All other things being equal, the amount of these nutrients necessary for good health can be easily obtained through a reasonable diet and sufficient exposure to the sun.
But people still suffer from vitamin deficiencies, even in rich countries, such as Australia, especially in folate, thiamin and vitamin D.
science and vitamins
There is a popular perception that if a small amount of something is good, then more is better and a lot is better.
There is also a reasoning that goes like this: they are natural substances, so they should be safe in any amount. Fake. Science tells us that in the case of vitamins, this is rarely true.
Take the example of vitamin A. A number of recent comments found no evidence for the benefits of vitamin A in the prevention or treatment of a large number of diseases, including the incidence of age-related maculopathy, in which the retina degenerates.
Vitamin A could, indeed, be harmful. But the antioxidant vitamins – A, E and C – are sometimes used in large doses by people hoping to prevent cancer, heart disease and dementia.
Indeed, until recently, it was thought that these diseases had an oxidative component and that the use of “natural” antioxidant agents would have a beneficial effect.
Or the same old chestnut tree: at the very least they couldn’t hurt. Now it is established that this is far from the truth.
Numerous clinical tests (double-blind and placebo-controlled), involving hundreds of thousands of individuals, over a period of several years showed no statistically significant difference in morbidity and mortality between the antioxidant group and the control group.
In fact, there seems to be a small increase in mortality in the group taking vitamins.
A large study published in October showed a 1.6 increase in prostate cancers in men who used high doses of (“non-toxic”) vitamin E compared to the placebo group.
More bad news
As for mega-doses of vitamin C to prevent and treat the common cold, the news is not good.

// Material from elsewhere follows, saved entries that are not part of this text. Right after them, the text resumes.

(* ===== verification/Engine.v ===== *)
(** The command engine of the user-mode service:
    [vnvme-server/command_engine.c].

    It is the consumer of the notify ring: a poll takes every notification,
    runs the commands the queue holds up to the tail it names, and posts their
    completions. *)
From S2P Require Import Prelude NvmeSpec Kernel Config Storage State Shm Queue Backend ServerState ServerAdmin ServerIo UserForward.
Open Scope Z_scope.
Open Scope c_scope.

(** ** Creation *)

Definition zero_engine_stats : CMD_ENGINE_STATS := mkEngineStats 0 0 0 0 0 0 0 0.
Definition zero_admin_ctx : ADMIN_CMD_CONTEXT :=
  mkAdminCtx false None None 0 (replicate 16 zero_queue_info) (replicate 16 zero_queue_info) 0 zero_controller
    (replicate 16 zero_admin_namespace) 0 None 0 0 0 0 0 0 0.
Definition zero_io_ctx : IO_CMD_CONTEXT := mkIoCtx false None 0 (replicate 16 zero_io_namespace) 0 zero_io_stats false.

(** [malloc] may fail. *)
Definition CmdEngineCreate (malloc : bool) : option CMD_ENGINE_CONTEXT :=
  if malloc then Some (mkEngine false false false 0 0 None 0 zero_admin_ctx zero_io_ctx false 0 0 false false false zero_engine_stats)
  else None.

Section Engine.
Context {F : Win32Files}.

(** ** Initialisation *)

(** The loops that add the namespaces of the configuration, from index [i]. *)
Fixpoint add_admin_namespaces (l : list CMD_ENGINE_NAMESPACE) (i : Z) (c : ADMIN_CMD_CONTEXT) : option ADMIN_CMD_CONTEXT :=
  match l with
  | [] => Some c
  | ns :: l =>
      r ← AdminCmdAddNamespace (mkAdminNamespace (i + 1) (en_size ns) (en_size ns) (en_blockSize ns) 0 (en_active ns)) c;
      add_admin_namespaces l (i + 1) r.2
  end.
Fixpoint add_io_namespaces (l : list CMD_ENGINE_NAMESPACE) (i : Z) (c : IO_CMD_CONTEXT) : option IO_CMD_CONTEXT :=
  match l with
  | [] => Some c
  | ns :: l =>
      r ← IoCmdAddNamespace (mkIoNamespace (i + 1) (en_size ns) (en_blockSize ns) (en_active ns) (en_readOnly ns)) c;
      add_io_namespaces l (i + 1) r.2
  end.
Definition configured (pConfig : CMD_ENGINE_CONFIG) : list CMD_ENGINE_NAMESPACE :=
  take (Z.to_nat (Z.min (cc_namespaceCount pConfig) 16)) (cc_namespaces pConfig).

Definition CmdEngineInit (pConfig : CMD_ENGINE_CONFIG) : M SvState bool :=
  s ← get;
  if negb (cc_shmAddress pConfig) then mret false
  else
    let cb := shm_cb (sv_shm s) in
    if negb (cb_Magic cb =? VNVME_SHM_MAGIC) then mret false
    else
      let sq := qd_Offset (cb_AdminSQ cb) in
      let cq := qd_Offset (cb_AdminCQ cb) in
      engine_update (fun e => e <| ce_shm := true |>
        <| ce_maxIoQueues := if 0 <? cc_maxIoQueues pConfig then cc_maxIoQueues pConfig else 16 |>
        <| ce_debugMode := cc_debugMode pConfig |> <| ce_adminSqBase := sq |> <| ce_adminCqBase := cq |> <| ce_adminCqPhase := 1 |>);;
      (if cb_IoQueueDescriptorOffset cb =? 0 then mret tt else engine_update (fun e => e <| ce_ioQueueDescriptors := true |>));;
      (if (cb_DataBufferOffset cb =? 0) || (cb_DataBufferSize cb =? 0) then mret tt
       else engine_update (fun e => e <| ce_dataBuffer := Some (cb_DataBufferOffset cb) |> <| ce_dataBufferSize := cb_DataBufferSize cb |>));;
      s ← get;
      let e := sv_engine s in
      let admin := AdminCmdInit true (Some sq) (Some cq) (ce_dataBuffer e) (ce_dataBufferSize e) in
      let admin := AdminCmdSetControllerInfo (mkControllerInfo (strncpy (cc_serialNumber pConfig) 20)
        (strncpy (cc_modelNumber pConfig) 40) (strncpy (cc_firmwareRevision pConfig) 8) (cc_vendorId pConfig) 16 64) admin in
      admin ← of_opt (add_admin_namespaces (configured pConfig) 0 admin);
      admin_update (fun _ => admin);;
      io ← of_opt (add_io_namespaces (configured pConfig) 0 (IoCmdInit (ce_dataBuffer e) (ce_dataBufferSize e)));
      io_update (fun _ => IoCmdSetDebugMode (cc_debugMode pConfig) io);;
      engine_update (fun e => e <| ce_initialized := true |>);;
      mret true.

Definition CmdEngineInitSimple (debugMode : bool) : M SvState bool :=
  s ← get;
  let size := match sv_backend s with Some b => BackendGetSize b / 512 | None => 128 * 1024 end in
  CmdEngineInit (mkEngineConfig true (strncpy (chars "VNVME0001234567890") 20) (strncpy (chars "Virtual NVMe Controller") 40)
    (strncpy (chars "1.0.0") 8) 0x1234
    (mkEngineNamespace size 512 true false :: replicate 15 (mkEngineNamespace 0 0 false false)) 1 16 debugMode).

Definition CmdEngineSetDebugMode (debugMode : bool) : M SvState unit :=
  engine_update (fun e => e <| ce_debugMode := debugMode |>);; io_update (IoCmdSetDebugMode debugMode).

(** ** Completions *)

Definition engine_count (f : CMD_ENGINE_STATS -> CMD_ENGINE_STATS) : M SvState unit := engine_update (fun e => e <| ce_stats ::= f |>).

Definition CmdEnginePostAdminCompletion (cid dw0 sct sc : Z) : M SvState unit :=
  s ← get;
  if negb (ce_shm (sv_engine s)) then mret tt
  else
    let cb := shm_cb (sv_shm s) in
    let tail := qd_Tail (cb_AdminCQ cb) in
    let a := ce_adminCqBase (sv_engine s) + tail * NVME_CQ_ENTRY_SIZE in
    shm_bytes a 16 (fun b => cpl_store b a (mkCompletion dw0 0 (u16 (qd_Head (cb_AdminSQ cb))) 0 cid
                              (MakeStatus sct sc (u8 (ce_adminCqPhase (sv_engine s))))));;
    tail ← of_opt (next_index tail (qd_Capacity (cb_AdminCQ cb)));
    (if tail =? 0 then engine_update (fun e => e <| ce_adminCqPhase ::= fun p => if p =? 0 then 1 else 0 |>) else mret tt);;
    sv_cb_update (fun cb => cb <| cb_AdminCQ ::= fun q => q <| qd_Tail := tail |> |>);;
    engine_count (fun t => t <| es_adminCommandsProcessed ::= fun n => n +₆₄ 1 |>).

(** ** Commands *)

Definition CmdEngineProcessAdminCommand (pCmd : NVME_COMMAND) : M SvState Z :=
  r ← (match admin_command pCmd with
       | Some m => m
       | None =>
           s ← get;
           engine_count (fun t => t <| es_errors ::= fun n => n +₆₄ 1 |>);;
           mret (MakeStatus 0 0x01 (u8 (ce_adminCqPhase (sv_engine s))), 0)
       end);
  CmdEnginePostAdminCompletion (cmd_CID pCmd) r.2 (status_sct r.1) (status_sc r.1);;
  mret 1.

Definition CmdEngineProcessIoCommand (pCmd : NVME_COMMAND) (queueId : Z) : M SvState Z := IoCmdProcess pCmd queueId.

(** ** The poll *)

(** The command at index [i] of the queue at offset [base]. *)
Definition sv_command (base i : Z) : M SvState NVME_COMMAND :=
  s ← get;
  let a := base + i * NVME_SQ_ENTRY_SIZE in
  if queue_memory a NVME_SQ_ENTRY_SIZE then mret (cmd_load (shm_mem (sv_shm s)) a) else fault.

(** The loop [while (sqHead != sqTail)] of the admin queue; the result is the
    last head and the number of commands. *)
Fixpoint poll_admin (fuel : nat) (sqHead sqTail sqCap processed : Z) : M SvState (Z * Z) :=
  if sqHead =? sqTail then mret (sqHead, processed)
  else match fuel with
  | O => out_of_fuel
  | S fuel =>
      s ← get;
      cmd ← sv_command (ce_adminSqBase (sv_engine s)) sqHead;
      CmdEngineProcessAdminCommand cmd;;
      sqHead ← of_opt (next_index sqHead sqCap);
      poll_admin fuel sqHead sqTail sqCap (processed +₆₄ 1)
  end.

A 2005 meta-analysis of a large number of trials found that vitamin C supplementation did not reduce the incidence and severity of colds.
Trials in which vitamin C was introduced at the onset of the common cold as therapy showed no benefit at doses up to 4 grams per day.
Multivitamin takers may also be disappointed.
At present, there is no evidence indicating any benefits from taking multivitamins. Some evidence even points to an increase in the incidence of breast cancer: in a swedish studymultivitamin use was associated with a statistically significant increase in breast cancer risk.
This is not to say that all vitamins taken in supplement form are ineffective or dangerous. Some vitamins are used in doses above nutritional value for therapeutic purposes.
Of all the vitamins, vitamin D has been the most studied and shown to have many beneficial effects at supranutrient doses, including prevent and treat osteoporosis in susceptible individuals.
The natural substance, cholecalciferol (D3), is the main active component of the various forms of vitamin D, the most common source of which is sunlight.
Some other vitamins with proven therapeutic use include:
folate (B9) in pregnant women for prevent ultimate spina bifida in the newborn;
vitamin K for all newborns prevent bleeding diseases;
thiamin (B1) in people being treated for alcoholism and malnutrition and;
vitamin B12 in older people with pernicious anemia; and
niacin (vitamin B3) in high doses for the treatment of high cholesterol where other therapies have failed (although niacin is poorly tolerated by many people and can cause serious side effects).
But these are exceptions that confirm the rule that the use of additional vitamins confers no health benefits.
People want to be healthy, and because of the hyperbole surrounding the benefits of vitamins, it’s believed that supernutritional doses will improve their quality of life. But in most cases, the perceived improvement doesn’t match what the science tells us.
Louis Roller does not work for, consult, own stock or receive funding from any company or organization that would benefit from this article, and has disclosed no relevant affiliations beyond his academic appointment.